The ruling by U.S. District Court Judge Kenneth Marra culminated more than a decade of litigation stemming from a lawsuit filed in 2008 by two of Epstein’s victims.
Marra wrote that the prosecutors, including U.S. Labor Secretary Alexander Acosta, concealed information from victims of Epstein, who had been operating an international sex operation involving underage girls in Florida and overseas, the Miami Herald reported Thursday.
Marra’s ruling is not likely to result in the reopening of the trial against Epstein, who was released from his 13-month prison term in 2009, the Herald reported.
The lawsuit claimed that prosecutors violated the Crime Victims’ Rights Act, which grants victims of federal crimes the ability to confer with prosecutors about a possible plea deal, among other rights.
In November, the Herald reported on what it called the “extraordinary” plea deal under which Epstein pleaded guilty to two prostitution charges and served just 13 months in the county jail.

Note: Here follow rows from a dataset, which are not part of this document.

(** X8.  A run of the discovery publisher that ends on an exception ends on
    the exception that stopped it, logged as its last line; it has then
    published fewer than the four descriptors of the fleet and no
    descriptor of a container.  A run that returns has enumerated the
    containers and logs "Discovery complete" as its last line; outside
    debug mode its first four publishes are the descriptors of the
    fleet. *)
Theorem discovery_main_outcome :
  forall cfg (from_env : result DockerClient) (connect : result Client) (s : nat),
    let run := Discovery.main cfg from_env connect s in
    match outcome run with
    | inl e =>
        (exists t, trace run = (t ++ [fatal_log e])%list) /\
        (exists k, (k < 4)%nat /\
                   publishes (trace run) =
                   firstn k (map to_event (fleet_descriptors cfg)))
    | inr _ =>
        exists docker_client containers,
          from_env = inr docker_client /\
          containers_list docker_client true = inr containers /\
          (exists t, trace run = (t ++ [complete_log containers])%list) /\
          (Discovery.DEBUG cfg = false ->
           firstn 4 (publishes (trace run)) =
           map to_event (fleet_descriptors cfg))
    end.
Proof.
  intros cfg from_env connect s run. subst run.
  rewrite discovery_main_run.
  destruct from_env as [e | docker_client].
  { cbn [outcome snd]. split; [eexists; reflexivity |].
    exists 0%nat. split; [lia |]. cbn [trace fst]. apply publishes_banner. }
  cbv zeta.
  destruct (Discovery.DEBUG cfg) eqn:Hdebug.
  - destruct (containers_list docker_client true) as [e | containers] eqn:Hlist;
      cbn [outcome trace fst snd].
    + split.
      * exists (discovery_banner cfg ++
                [Log LvlInfo "Connected to Docker daemon" NoArg;
                 Log LvlInfo "DEBUG mode: MQTT publishing disabled" NoArg])%list.
        rewrite <- app_assoc. reflexivity.
      * exists 0%nat. split; [lia |]. apply publishes_banner.
    + exists docker_client, containers.
      split; [reflexivity |]. split; [exact Hlist |].
      split; [| discriminate].
      eexists. rewrite !app_comm_cons, !app_assoc. reflexivity.
  - destruct connect as [e | client]; cbn [outcome trace fst snd].
    { split.
      - exists (discovery_banner cfg ++
                [Log LvlInfo "Connected to Docker daemon" NoArg;
                 Log LvlError "Failed to connect to MQTT broker: " (Exc e)])%list.
        rewrite <- app_assoc. reflexivity.
      - exists 0%nat. split; [lia |]. apply publishes_banner. }
    destruct (containers_list docker_client true) as [e | containers] eqn:Hlist;
      cbn [outcome trace fst snd].
    { split.
      - exists (discovery_banner cfg ++
                [Log LvlInfo "Connected to Docker daemon" NoArg; Sleep 2])%list.
        rewrite <- app_assoc. reflexivity.
      - exists 0%nat. split; [lia |]. apply publishes_banner. }
    rewrite discover_run. cbv zeta.
    rewrite publish_summary_discovery_run. cbn [is_None andb].
    pose proof (publish_list_outcome (Some client) (fleet_descriptors cfg) s) as Hpl.
    destruct (outcome (publish_list (Some client) (fleet_descriptors cfg) s))
      as [e | []]; cbn [outcome trace fst snd].
    + destruct Hpl as (k & Hk & Ht). split.
      * eexists. rewrite !app_comm_cons, !app_assoc. reflexivity.
      * exists k. split; [exact Hk |].
        rewrite publishes_banner.
        change (publishes (?a :: Sleep 2 :: ?b :: ?t)) with (publishes t).
        rewrite publishes_app, Ht, publishes_firstn. cbn. apply app_nil_r.
    + exists docker_client, containers.
      split; [reflexivity |]. split; [exact Hlist |].
      split.
      * change [Sleep 2; complete_log containers]
          with ([Sleep 2] ++ [complete_log containers])%list.
        eexists. rewrite !app_comm_cons, !app_assoc. reflexivity.
      * intros _. rewrite publishes_banner.
        change (publishes (?a :: Sleep 2 :: ?b :: ?t)) with (publishes t).
        rewrite Hpl, <- app_assoc, publishes_app, publishes_to_events.
        reflexivity.
Qed.
(** X20: [feedback] on a hub with a last candidate raises [KeyError] when the candidate's level has no calibrator; when it returns, it keeps the calibrator keys, adds one item and the speed credit (0 for an incorrect answer) to the bout, and leaves every other field unchanged: [F], [p_star], [wN], [t_min], [t_max], [N_max], [N_set], [active_tempos], [last_candidate], [max_bpm_step], [allow_N_step], [last_N] and [last_tempo]. *)
Theorem feedback_spec (h h' : DrillHub) (c : DrillCandidate) (correct : bool) (obs : Q)
  (Hc : last_candidate h = Some c) :
  (~ In (N c) (dict_keys (calibrators h)) -> feedback h correct obs = Err KeyError) /\
  (feedback h correct obs = Ok h' ->
     dict_keys (calibrators h') = dict_keys (calibrators h) /\
     n_items (bout h') = (n_items (bout h) + 1)%Z /\
     sum_score (bout h') == sum_score (bout h) +
                            (if correct then speed_credit_from_seconds obs else 0) /\
     F h' = F h /\ p_star h' = p_star h /\ wN h' = wN h /\
     t_min h' = t_min h /\ t_max h' = t_max h /\ N_max h' = N_max h /\
     N_set h' = N_set h /\ active_tempos h' = active_tempos h /\
     last_candidate h' = last_candidate h /\
     max_bpm_step h' = max_bpm_step h /\ allow_N_step h' = allow_N_step h /\
     last_N h' = last_N h /\ last_tempo h' = last_tempo h).
Proof.
  unfold feedback. rewrite Hc. split.
  - intros Hk. now rewrite dict_get_missing.
  - intros E. destruct (dict_get _ _) as [cal|] eqn:Eg; cbn [bind] in E; [|discriminate].
    destruct (update _ _ _); cbn [bind] in E; [|discriminate].
    inversion E; subst; clear E. simpl.
    split; [apply dict_keys_set_in; exact (dict_get_key _ _ _ Eg)|].
    split; [reflexivity|]. split; [destruct correct; ring|].
    repeat split.
Qed.

Lemma py_round_int (x : Q) (z : Z) : x == inject_Z z -> py_round x = z.
Proof.
  intros Hx. unfold py_round. rewrite (Qfloor_comp _ _ Hx), Qfloor_Z.
  destruct (Qltb (x - inject_Z z) (1 # 2)) eqn:E; [reflexivity|].
  apply Qltb_false in E. rewrite Hx in E. lra.
Qed.

Lemma map_res_const {A B} (f : A -> result B) (y : B) : forall l,
  (forall x, In x l -> f x = Ok y) -> map_res f l = Ok (repeat y (length l)).
Proof.
  induction l as [|a l IH]; intros H; simpl; [reflexivity|].
  rewrite (H a (or_introl eq_refl)). cbn [bind]. rewrite IH by (intros; apply H; now right).
  reflexivity.
Qed.

Lemma dict_set_single {V} (t : Z) (b b' : V) : dict_set [(t, b)] t b' = [(t, b')].
Proof. simpl. now rewrite Z.eqb_refl. Qed.

Lemma fold_repeat_fresh (t : Z) : forall n,
  fold_left (fun d t => dict_set d t {| tempo_center := t; ema_sec := 5; count := 0 |})
            (repeat t n) [(t, fresh_bin t)] = [(t, fresh_bin t)].
Proof.
  induction n as [|n IH]; [reflexivity|]. cbn [repeat fold_left].
  rewrite dict_set_single. exact IH.
Qed.

Lemma flat_calibrator_default t : TempoCalibrator_default t t 10 = Ok (flat_calibrator t).
Proof.
  unfold TempoCalibrator_default, TempoCalibrator_new, bin_edges.
  rewrite (map_res_const _ t).
  - cbn [bind]. rewrite length_seq.
    change (repeat t (Z.to_nat 10)) with (t :: repeat t 9). cbn [fold_left].
    change (dict_set [] t _) with [(t, fresh_bin t)].
    rewrite fold_repeat_fresh. reflexivity.
  - intros i _. unfold pydiv. simpl. f_equal. apply py_round_int.
    rewrite Z.sub_diag, Z.mul_0_r. unfold Qdiv. simpl. ring.
Qed.

Lemma flat_calibrator_curve t :
  exists q, smoothed_curve (flat_calibrator t) = Ok [(t, q)] /\ q == 95 # 10.
Proof.
  unfold smoothed_curve. cbn [flat_calibrator bins dict_keys map fst sorted_Z fold_left insert_Z].
  cbn [map_res dict_get]. rewrite Z.eqb_refl. cbn [bind].
  eexists. split; [reflexivity|]. reflexivity.
Qed.

Lemma flat_calibrator_predict t tempo :
  exists p, predict_seconds (flat_calibrator t) tempo = Ok p /\ p == 95 # 10.
Proof.
  destruct (flat_calibrator_curve t) as [q [Ec Hq]].
  apply (predict_seconds_flat _ _ _ Ec); [discriminate| |reflexivity].
  simpl. rewrite andb_true_r. now apply Qeq_bool_iff.
Qed.
(** C6, amended.  Aggregation is concatenation, source after source, so
    the pools of [A] then [B] and of [B] then [A] hold the same orders as
    often.  On doubles, with finite prices, let [s1] and [s2] be any
    vectors the sort of [executeBuy] may leave the two pools of asks in,
    and [t1] and [t2] any vectors the sort of [executeSell] may leave the
    two pools of bids in (the sorted vectors of the model are such).  When
    no two different levels of a pool have the same price, the two vectors
    are the same and the loop returns the very same cost (revenue) for
    every quantity, rounding or not; when levels tie on price, the two
    costs (revenues) have the same value provided the levels have
    non-negative quantity and no operation of the two runs rounds. *)
Theorem aggregate_order_binary64 (A B : OrderBook float)
  (s1 s2 t1 t2 : list (Order float)) (q : float)
  (Ea : exact_prices (asks A ++ asks B) = true)
  (Eb : exact_prices (bids A ++ bids B) = true)
  (S1 : sorted_for price_less (snd (aggregate A B)) s1)
  (S2 : sorted_for price_less (snd (aggregate B A)) s2)
  (T1 : sorted_for price_greater (fst (aggregate A B)) t1)
  (T2 : sorted_for price_greater (fst (aggregate B A)) t2) :
  aggregate A B = (bids A ++ bids B, asks A ++ asks B) /\
  Permutation (fst (aggregate A B)) (fst (aggregate B A)) /\
  Permutation (snd (aggregate A B)) (snd (aggregate B A)) /\
  (sorted_for price_less (snd (aggregate A B))
     (fst (executeBuy (snd (aggregate A B)) q)) /\
   sorted_for price_greater (fst (aggregate A B))
     (fst (executeSell (fst (aggregate A B)) q))) /\
  (no_ties (asks A ++ asks B) ->
   s1 = s2 /\ snd (walk s1 q zero) = snd (walk s2 q zero)) /\
  (no_ties (bids A ++ bids B) ->
   t1 = t2 /\ snd (walk t1 q zero) = snd (walk t2 q zero)) /\
  (Forall nonneg_qty (Qpool (asks A ++ asks B)) ->
   exact_run s1 q = true -> exact_run s2 q = true ->
   valQ (snd (walk s1 q zero)) == valQ (snd (walk s2 q zero))) /\
  (Forall nonneg_qty (Qpool (bids A ++ bids B)) ->
   exact_run t1 q = true -> exact_run t2 q = true ->
   valQ (snd (walk t1 q zero)) == valQ (snd (walk t2 q zero))).
Proof.
  unfold aggregate in *. cbn [fst snd] in *.
  assert (S2' : sorted_for price_less (asks A ++ asks B) s2).
  { destruct S2 as [P2 Ss2]. split; [|exact Ss2].
    rewrite <- P2. apply Permutation_app_comm. }
  assert (T2' : sorted_for price_greater (bids A ++ bids B) t2).
  { destruct T2 as [P2 Ss2]. split; [|exact Ss2].
    rewrite <- P2. apply Permutation_app_comm. }
  split; [reflexivity|].
  split; [apply Permutation_app_comm|]. split; [apply Permutation_app_comm|].
  split; [split; [exact (proj1 (@std_sort_sorted_for _ Ea))
                 | exact (proj2 (@std_sort_sorted_for _ Eb))]|].
  split; [|split; [|split]].
  - intro T.
    assert (E : s1 = s2)
      by exact (proj1 (@sorted_for_unique _ s1 s2 Ea T) S1 S2').
    split; [exact E | now rewrite E].
  - intro T.
    assert (E : t1 = t2)
      by exact (proj2 (@sorted_for_unique _ t1 t2 Eb T) T1 T2').
    split; [exact E | now rewrite E].
  - intros F E1 E2.
    destruct (@buy_run_exact _ s1 q Ea S1 E1 F) as (_ & _ & ->).
    destruct (@buy_run_exact _ s2 q Ea S2' E2 F) as (_ & _ & ->).
    reflexivity.
  - intros F E1 E2.
    destruct (@sell_run_exact _ t1 q Eb T1 E1 F) as (_ & _ & ->).
    destruct (@sell_run_exact _ t2 q Eb T2' E2 F) as (_ & _ & ->).
    reflexivity.
Qed.
(** * protocolpro: the header-diagram generator, embedded and verified

    A shallow embedding of [src/protocolpro.py]: the [Protocol] class with
    its spec parser ([parse_spec]), its layout pass ([_process_field_list])
    and its renderer ([__str__] with [_get_top_numbers], [_get_horizontal]
    and [_get_separator]).

    Conventions of the embedding.
    - A Python [int] is a [Z].
    - A Python [str] is a [string] holding one character per [ascii]; the
      characters covered are the code points below 256.  The eleven box
      glyphs of the Unicode mode are fixed attributes which the code only
      concatenates; they are held as their UTF-8 bytes.
    - A field of [field_list] is a Python dict with the keys ['text'] and
      ['len'], to which the layout pass adds ['MF'], ['line'], ['start'] and
      ['end']: a record whose four later keys are optional.
    - [self.field_list] is a mutable list of such dicts which the layout
      pass updates in place: the pass is a function from the object to a
      result and the object afterwards.
    - A raised exception is the [Raise] outcome; a loop that has not
      finished within its fuel is the [Timeout] outcome. *)

From Stdlib Require Import ZArith List String Ascii Lia Bool DecimalString.
From stdpp Require Import base list strings.

Open Scope Z_scope.

(** stdpp keeps [simpl] from unfolding the concatenation of strings; the
    proofs below compute with it. *)
#[local] Arguments String.append !s1 s2.

(** ** Outcomes: a value, a raised exception, or no answer within the fuel *)

Inductive exn : Type :=
  | ProtocolException (errmsg : string)
  | AssertionError
  | IndexError
  | KeyError
  | ZeroDivisionError.

Inductive outcome (A : Type) : Type :=
  | Ret (a : A)
  | Raise (e : exn)
  | Timeout.

Arguments Ret {A} a.
Arguments Raise {A} e.
Arguments Timeout {A}.

Definition bind {A B : Type} (m : outcome A) (k : A -> outcome B) : outcome B :=
  match m with
  | Ret a => k a
  | Raise e => Raise e
  | Timeout => Timeout
  end.

Notation "'do' x <- m ; k" := (bind m (fun x => k))
  (at level 10, x name, m at level 100, k at level 200).
Notation "'do' ' p <- m ; k" := (bind m (fun x => match x with p => k end))
  (at level 10, p pattern, m at level 100, k at level 200).

(** The monadic left fold that stands for a [for] loop whose body may raise. *)
Fixpoint foldM {A S : Type} (body : S -> A -> outcome S) (l : list A) (s : S)
  : outcome S :=
  match l with
  | [] => Ret s
  | x :: l' => do s' <- body s x; foldM body l' s'
  end.

Definition is_Ret {A : Type} (m : outcome A) : bool :=
  match m with Ret _ => true | _ => false end.


(** ** The Python builtins the program calls *)

Module Py.

(** [len(s)] *)
Definition len (s : string) : Z := Z.of_nat (String.length s).

(** [s.split(sep)] for a separator of one character. *)
Fixpoint split (sep : ascii) (s : string) : list string :=
  match s with
  | EmptyString => [EmptyString]
  | String c s' =>
      if Ascii.eqb c sep then EmptyString :: split sep s'
      else match split sep s' with
           | w :: ws => String c w :: ws
           | [] => [String c EmptyString]
           end
  end.

(** [s.count(c)] for a pattern of one character. *)
Fixpoint count (c : ascii) (s : string) : Z :=
  match s with
  | EmptyString => 0
  | String a s' => (if Ascii.eqb a c then 1 else 0) + count c s'
  end.

(** [c in s] for a pattern of one character. *)
Fixpoint contains (c : ascii) (s : string) : bool :=
  match s with
  | EmptyString => false
  | String a s' => Ascii.eqb a c || contains c s'
  end.

(** [x in [s1, ..., sn]] *)
Definition mem (x : string) (l : list string) : bool :=
  existsb (String.eqb x) l.

(** [s.lower()], on the code points below 256: the letters [A-Z] and the
    accented capitals U+00C0..U+00DE (the sign U+00D7 apart) move up by 32. *)
Definition lower_char (c : ascii) : ascii :=
  let n := nat_of_ascii c in
  if ((65 <=? n) && (n <=? 90))%nat then ascii_of_nat (n + 32)
  else if ((192 <=? n) && (n <=? 222) && negb (n =? 215))%nat
       then ascii_of_nat (n + 32)
  else c.

Fixpoint lower (s : string) : string :=
  match s with
  | EmptyString => EmptyString
  | String c s' => String (lower_char c) (lower s')
  end.

(** White space as [int()] and [str.strip()] see it, below 256. *)
Definition isspace (c : ascii) : bool :=
  let n := nat_of_ascii c in
  (((9 <=? n) && (n <=? 13)) || ((28 <=? n) && (n <=? 32))
   || (n =? 133) || (n =? 160))%nat.

Fixpoint lstrip (s : string) : string :=
  match s with
  | EmptyString => EmptyString
  | String c s' => if isspace c then lstrip s' else s
  end.

Fixpoint rstrip (s : string) : string :=
  match s with
  | EmptyString => EmptyString
  | String c s' =>
      match rstrip s' with
      | EmptyString => if isspace c then EmptyString else String c EmptyString
      | r => String c r
      end
  end.

Definition strip (s : string) : string := rstrip (lstrip s).

Definition digit_of (c : ascii) : option Z :=
  let n := nat_of_ascii c in
  if ((48 <=? n) && (n <=? 57))%nat then Some (Z.of_nat n - 48) else None.

(** The digits of a decimal literal: single underscores are allowed
    between digits only.  [after_digit] tells whether the character before
    was a digit. *)
Fixpoint digits (acc : Z) (after_digit : bool) (s : string) : option Z :=
  match s with
  | EmptyString => if after_digit then Some acc else None
  | String c s' =>
      if Ascii.eqb c "_" then
        if after_digit then digits acc false s' else None
      else
        match digit_of c with
        | Some d => digits (10 * acc + d) true s'
        | None => None
        end
  end.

The agreement ended an FBI investigation into whether there were more victims and other powerful people who took part.
Acosta in 2008 was the U.S. attorney in Miami, and he helped negotiate a non-prosecution agreement that gave Epstein and his co-conspirators immunity from federal prosecution, according to the Herald.
“Particularly problematic was the Government’s decision to conceal the existence of the [agreement] and mislead the victims to believe that federal prosecution was still a possibility,’’ Marra wrote.